INSTRUCTIONS FOR THE TASK: When you reach the line in the data below that contains "cbn. case_decide; [subst;", please start repeating lines exactly, and stop after the line that contains "s ++ [EvClosed i].", repeating nothing else.
^^^^^^^^
(** A session that waits for quota when the limit is lifted waits for ever: the timer routine
    triggers the sessions only while there is a limit, and a stream with its token used up
    does not try to read by itself, although no quota is asked for any more. *)
Theorem lifted_limit_strands (options : ServerOptions) (s s1 s2 : state) (i : nat) (t : Z) :
  max_throughput_in options = -1 -> ResetOptions options s = Some s1 ->
  read_token i s = Some t -> t <= 0 -> maintained s1 s2 ->
  read_token i s2 = Some t /\
  forall x, objs (sessions s2) !! i = Some x ->
    MessageStream.try_start_receive (stream x) = (false, stream x).
Proof.
  intros Ho Hr Ht Hle Hm.
  assert (_slice_quota_in s1 = -1 /\ read_token i s1 = Some t) as [Hq1 Ht1].
  { unfold ResetOptions in Hr. cbn [max_throughput_in] in Hr. rewrite Ho in Hr. cbn [slice_quota Z.eqb] in Hr.
    change (slice_quota (-1) slices) with (-1) in Hr.
    set (o := mkOptions _ _ _ _ _ _ _) in Hr.
    set (s0 := set_limits _ _ _ _ _ s) in Hr.
    set (s3 := if max_pending_bytes _ =? _ then s0 else _) in Hr.
    assert (_slice_quota_in s3 = -1 /\ read_token i s3 = Some t) as [H1 H2].
    { subst s3. rewrite <- Ht. case_if; [done|].
      destruct (pending_limits_token (max_pending_bytes (max_pending_buffer_size o)) (_session_set s0) i s0) as [-> ->].
      done. }
    clearbody s3. destruct (_ && _); [done|]. injection Hr as <-. split; [exact H1|exact H2]. }
  clear Hr. assert (read_token i s2 = Some t) as Ht2.
  { rewrite <- Ht1. clear Ht1. induction Hm as [s'|now ok s' s3 s4 He _ IH]; [done|].
    destruct (maintain_unlimited_token now ok i s' s3 Hq1 He) as [Hq2 <-]. by apply IH. }
  split; [done|]. intros x Hx. unfold read_token, token_at in Ht2. rewrite Hx in Ht2. injection Ht2 as Ht2.
  unfold MessageStream.try_start_receive. case_decide; [done|].
  by replace (MessageStream.read_quota_token (stream x) <=? 0) with true by lia.
Qed.

(** ** A listener that fails *)

Definition is_restart (e : event) : bool := match e with EvRestart => true | _ => false end.

(** What the routine knows of the listener. *)
Definition listening (s : state) : bool * bool * bool * list event :=
  (_is_runing s, listener_closed s, kcp (_options s), filter (fun e => is_restart e = true) (out s)).

Lemma close_session_listening i s : listening (close_session i s) = listening s.
Proof.
  unfold close_session, OnClosed. destruct (objs _ !! i); [|done]. case_if; [done|]. cbn.
  destruct (_is_runing s) eqn:E; unfold listening; cbn; rewrite E; [|done].
  by rewrite filter_app, filter_cons, decide_False, filter_nil, app_nil_r.
Qed.

Lemma keep_alive_listening now ids s : listening (fold_left (keep_alive_one now) ids s) = listening s.
Proof.
  revert s. induction ids as [|i ids IH]; intros s; [done|]. cbn [fold_left]. rewrite IH.
  unfold keep_alive_one. case_if; [done|]. case_if; [apply close_session_listening|done].
Qed.

(** The part of the routine after the listener. *)
Lemma maintain_open_listening now ok s s' :
  listener_closed s = false -> TimerMaintain now ok s = Some s' -> listening s' = listening s.
Proof.
  intros Hl. unfold TimerMaintain. rewrite Hl. cbn [andb]. cbv zeta.
  destruct (_ && _); [by intros [= <-]|].
  set (s2 := if no_limit (_keep_alive_ticks s) then _ else _).
  assert (listening s2 = listening s) as <- by (subst s2; case_if; [done|apply keep_alive_listening]).
  clearbody s2. set (s3 := if no_limit (_slice_quota_in s2) then _ else _).
  assert (listening s3 = listening s2) as <- by (subst s3; by case_if).
  clearbody s3. destruct (no_limit _); [by intros [= <-]|].
  destruct (serve_writes _ _ _); [|done]. by intros [= <-].
Qed.

(** When a TCP or SSL listener fails and cannot listen again, the server has a listener that
    does not listen and is not closed: it answers that it is listening, and it never tries
    again.  (A KCP listener is made closed, and is tried again every three seconds.) *)
Theorem failed_restart_is_not_retried (now : Z) (s s1 s2 : state) :
  _is_runing s = true -> listener_closed s = true -> kcp (_options s) = false ->
  restart_listen_interval <= now - _last_restart_listen_ticks s ->
  TimerMaintain now false s = Some s1 -> maintained s1 s2 ->
  IsListening s2 = true /\
  filter (fun e => is_restart e = true) (out s2) = filter (fun e => is_restart e = true) (out s) ++ [EvRestart].
Proof.
  intros Hr Hl Hk Hi Hm Hms.
  assert (listening s1 = (true, false, false, filter (fun e => is_restart e = true) (out s) ++ [EvRestart])) as H1.
  { unfold TimerMaintain in Hm. rewrite Hl in Hm. replace (_ <=? _) with true in Hm by lia. cbn [andb] in Hm.
    set (s0 := (ReStartListen _ _).2) in Hm.
    assert (listening s0 = (true, false, false, filter (fun e => is_restart e = true) (out s) ++ [EvRestart]) /\
            listener_closed s0 = false) as [<- H0].
    { subst s0. unfold ReStartListen, listening. cbn. rewrite !Hr. cbn. rewrite Hk. by rewrite filter_app. }
    apply (maintain_open_listening now false); [done|]. unfold TimerMaintain. rewrite H0. exact Hm. }
  assert (listening s2 = listening s1) as H2.
  { assert (listener_closed s1 = false) as Hc by (unfold listening in H1; congruence).
    clear -Hms Hc. induction Hms as [s|now ok s s1 s2 He _ IH]; [done|].
    pose proof (maintain_open_listening now ok s s1 Hc He) as Hs. rewrite <- Hs. apply IH.
    unfold listening in Hs. congruence. }
  rewrite H1 in H2. unfold listening in H2. injection H2 as Hr2 Hl2 _ Ho2. split; [|done].
  unfold IsListening. by rewrite Hr2, Hl2.
Qed.

(** ** Sessions that are idle *)

Definition idle (now ka : Z) (x : session) : bool := ka <=? now - last_rw x.

Lemma close_session_objs i j s x :
  objs (sessions s) !! j = Some x ->
  objs (sessions (close_session i s)) !! j = Some (if decide (i = j) then close x else x).
Proof.
  intros Hj. unfold close_session, OnClosed. destruct (objs _ !! i) as [y|] eqn:Ei.
  2:{ rewrite decide_False; [done|]. intros ->. congruence. }
  destruct (MessageStream.is_closed (stream y)) eqn:Ec.
  - case_decide; [|done]. subst j. simplify_eq. rewrite Hj. f_equal. unfold close, MessageStream.close.
    rewrite Ec. by destruct x.
  - assert (objs (set_session i (close y) (sessions s)) !! j = Some (if decide (i = j) then close x else x)) as H.
    { cbn. case_decide; [subst; simplify_eq; by rewrite lookup_insert_eq|by rewrite lookup_insert_ne]. }
    cbn. by destruct (_is_runing s).
Qed.

Lemma close_session_set i s :
  _is_runing s = true -> is_closed i (sessions s) = false ->
  _session_set (close_session i s) = set_erase i (_session_set s) /\ out (close_session i s) = out s ++ [EvClosed i].
Proof.
  unfold close_session, OnClosed, is_closed. destruct (objs _ !! i) as [y|]; [|done]. intros Hr ->. cbn.
  rewrite Hr. by cbn.
Qed.

Lemma elem_of_set_erase i j l : j ∈ set_erase i l <-> j <> i /\ j ∈ l.
Proof. unfold set_erase. by rewrite list_elem_of_filter. Qed.

Lemma close_session_run i s :
  _is_runing (close_session i s) = _is_runing s /\ _keep_alive_ticks (close_session i s) = _keep_alive_ticks s.
Proof. unfold close_session, OnClosed. destruct (objs _ !! i); [|done]. case_if; [done|]. cbn. destruct (_is_runing s) eqn:E; cbn; by rewrite ?E. Qed.

(** One turn of the loop, for the session of the turn and for the others. *)
Lemma keep_alive_one_spec now i s :
  _is_runing s = true ->
  let s' := keep_alive_one now s i in
  _is_runing s' = true /\ _keep_alive_ticks s' = _keep_alive_ticks s /\
  (forall e, e ∈ out s -> e ∈ out s') /\
  (forall j, j <> i -> objs (sessions s') !! j = objs (sessions s) !! j /\ (j ∈ _session_set s' <-> j ∈ _session_set s)) /\
  (forall x, objs (sessions s) !! i = Some x -> MessageStream.is_closed (stream x) = false ->
     if idle now (_keep_alive_ticks s) x then
       objs (sessions s') !! i = Some (close x) /\ (i ∉ _session_set s') /\ EvClosed i ∈ out s'
     else objs (sessions s') !! i = Some (reset_ticks now false x) /\ (i ∈ _session_set s' <-> i ∈ _session_set s)) /\
  (forall j, j ∈ _session_set s' -> j ∈ _session_set s).
Proof.
  intros Hr. unfold keep_alive_one. destruct (is_closed i (sessions s)) eqn:Ec.
  { cbv zeta. splits; try done. intros x Hx Hc. unfold is_closed in Ec. rewrite Hx in Ec. congruence. }
  pose proof Ec as Ec'. unfold is_closed in Ec'. destruct (objs (sessions s) !! i) as [x0|] eqn:Ex; [|done]. clear Ec'.
  unfold idle. change (default 0 (last_rw <$> Some x0)) with (last_rw x0).
  destruct (_keep_alive_ticks s <=? now - last_rw x0) eqn:Eb.
  - cbv zeta. destruct (close_session_run i s) as [-> ->]. destruct (close_session_set i s Hr Ec) as [Hse Hou].
    rewrite Hse, Hou. splits; try done.
    + intros e He. apply elem_of_app. by left.
    + intros j Hj. rewrite elem_of_set_erase. split; [|naive_solver].
      destruct (objs (sessions s) !! j) as [y|] eqn:Ey.
      * rewrite (close_session_objs i j s y Ey). by rewrite decide_False by congruence.
      * unfold close_session, OnClosed. rewrite Ex. case_if; [done|]. cbn. rewrite Hr. cbn. by rewrite lookup_insert_ne.
    + intros x [= <-] Hc. rewrite Eb. rewrite (close_session_objs i i s x0 Ex), decide_True by done.
      splits; [done| |].
      * rewrite elem_of_set_erase. naive_solver.
      * apply elem_of_app. right. by left.
    + intros j [_ Hj]%elem_of_set_erase. done.
  - cbv zeta. splits; try done.
    + intros j Hj. split; [|done]. cbn. by rewrite lookup_alter_ne.
    + intros x [= <-] Hc. rewrite Eb. split; [|done]. cbn. by rewrite lookup_alter_eq, Ex.
Qed.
^^^^^^^^
ANSWER FOR THE TASK:
    { cbn. case_decide; [subst; simplify_eq; by rewrite lookup_insert_eq|by rewrite lookup_insert_ne]. }
    cbn. by destruct (_is_runing s).
Qed.

Lemma close_session_set i s :
  _is_runing s = true -> is_closed i (sessions s) = false ->
  _session_set (close_session i s) = set_erase i (_session_set s) /\ out (close_session i s) = out s ++ [EvClosed i].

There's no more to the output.